What We Can Learn From Execution: The Discipline of Getting Things Done

Execution: The Discipline of Getting Things Done is a business and management book written by Larry Bossidy and Ram Charan. The former is the legendary CEO of Honeywell International, Inc., while the latter is an acclaimed consultant and prolific author. The book explains why getting things done is the most important job of a business leader. It shows the connection between the three key processes of execution namely people, strategy, and operations.

The Real Job of a Business Leader

The authors explain that the most important function of a business leader is not formulating a vision and delegating the work of carrying it out to other people. Robert Peter Janitzek reveals that the authors place an emphasis on being deeply and passionately engaged in an organization. Bossidy and Charan also shows the importance of having robust dialogs about the three key processes of execution.

According to the authors, the job of selection and appraisal of people should never be delegated. In the case of Bossidy, he personally makes the call to check references for key hires. When the right people have been selected, there will then be a pool that will choose the strategies for execution. When the right people and strategy are already in place, they will then be linked to an operating process.

Lessons To Be Learned

Robert Janitzek gives us a summary of the lessons that will be learned from Execution.

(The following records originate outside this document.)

(** * The DirectInput joystick driver (src/win/wjoydxnu.c)

    A shallow embedding of the driver: the capability map filled in by
    [object_enum_callback], the layout builder
    [fill_joystick_info_using_caps_and_names], the enumeration callback
    [joystick_enum_callback], the public facade, the background thread's
    loop body and the handlers that turn buffered DirectInput items into
    snapshot updates and events.

    C [int] and [DWORD] values are integers of [Z]; the two conversions the
    driver relies on ([DWORD] to [int]) are written out.  C arrays are lists
    of the declared length; an access outside the array is undefined
    behaviour in C and makes the model return [None].  A [char *] is an
    [option string], [None] being the null pointer.  The C [float] and
    [double] values are IEEE 754 binary32 and binary64 numbers
    ([spec_float] with the operations of [SpecFloat], rounding to nearest
    even). *)

From Stdlib Require Import ZArith List Bool Lia SpecFloat.
From stdpp Require Import base option list strings.

Local Open Scope Z_scope.

(** ** Limits *)

Definition MAX_JOYSTICKS : Z := 8.
Definition MAX_SLIDERS : Z := 2.
Definition MAX_POVS : Z := 4.
Definition MAX_BUTTONS : Z := 32.
Definition DEVICE_BUFFER_SIZE : Z := 10.
Definition JOY_POVFORWARD_WRAP : Z := 36000.

(** Modelled from the spec: the array sizes of the generic joystick record
    (_AL_MAX_JOYSTICK_AXES, _AL_MAX_JOYSTICK_STICKS, _AL_MAX_JOYSTICK_BUTTONS)
    are declared in a header that is not part of the sources.  The spec gives
    2 + MAX_SLIDERS + MAX_HATS sticks, at most three axes per stick and 32
    buttons; [joydx_init] asserts the first and the last bound. *)
Definition _AL_MAX_JOYSTICK_AXES : Z := 3.
Definition _AL_MAX_JOYSTICK_STICKS : Z := 8.
Definition _AL_MAX_JOYSTICK_BUTTONS : Z := 32.

(** Modelled from the spec: the hat angles of mmsystem.h, in hundredths of a
    degree (0 = up, 9000 = right, 18000 = down, 27000 = left). *)
Definition JOY_POVFORWARD : Z := 0.
Definition JOY_POVRIGHT : Z := 9000.
Definition JOY_POVBACKWARD : Z := 18000.
Definition JOY_POVLEFT : Z := 27000.
(** X7.  A line cpuinfo_parse_line rejects leaves the record exactly as it
    was; and every line without a colon is rejected, the empty line and
    the line of white space included. *)
Theorem parse_line_rejected_unchanged :
  forall (cif : cpuinfo_features) (line : cstring),
    (forall cif' : cpuinfo_features,
        cpuinfo_parse_line cif line = Returns false cif' -> cif' = cif)
    /\ (forallb not_colon line = true ->
        cpuinfo_parse_line cif line = Returns false cif).
Proof.
  intros cif line. split.
  - intros cif'. unfold cpuinfo_parse_line.
    destruct (skip isspace line) as [|c l]; [now intros [= <-]|].
    destruct (skip not_colon (c :: l)) as [|x after]; [now intros [= <-]|].
    destruct (cpuinfo_feature_parsers_lookup _ _) as [parser|];
      [|now intros [= <-]].
    apply run_parser_false.
  - intros H. unfold cpuinfo_parse_line.
    pose proof (skip_keeps_forallb not_colon isspace line H) as H1.
    destruct (skip isspace line) as [|c l]; [reflexivity|].
    now rewrite (skip_everything not_colon (c :: l) H1).
Qed.

Lemma parse_line_rejected_unchanged_witness :
  cpuinfo_parse_line cpuinfo_features_init (lit "power management")
  = Returns false cpuinfo_features_init.
Proof.
  apply (proj2 (parse_line_rejected_unchanged cpuinfo_features_init
                  (lit "power management"))).
  reflexivity.
Defined.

    • Why Execution Is Necessary – leaders simply are not taught the discipline of execution; more time and scholarship are given to strategic thinking and management techniques. Neither mean much to a company, however, if its leader cannot take an idea and make it reality.
    • Seven Essential Behaviors – from following through on commitments to rewarding those employees who produce results, if you are serious about execution and leadership, you must exhibit these key behaviors.
    • Creating the Framework for Cultural Change – the culture of an organization is the sum of its shared values, beliefs and norms of behavior. Leaders who want to foster an execution-supporting culture must focus on changing the beliefs within their company that influence specific behaviors, since behaviors are what ultimately deliver results.
    • The Three Core Processes of Execution – many organizations treat their people, strategy and operations processes as separate, independent entities, when in fact they are interrelated ? and must be treated as such in order to ingrain the discipline of execution into the corporation.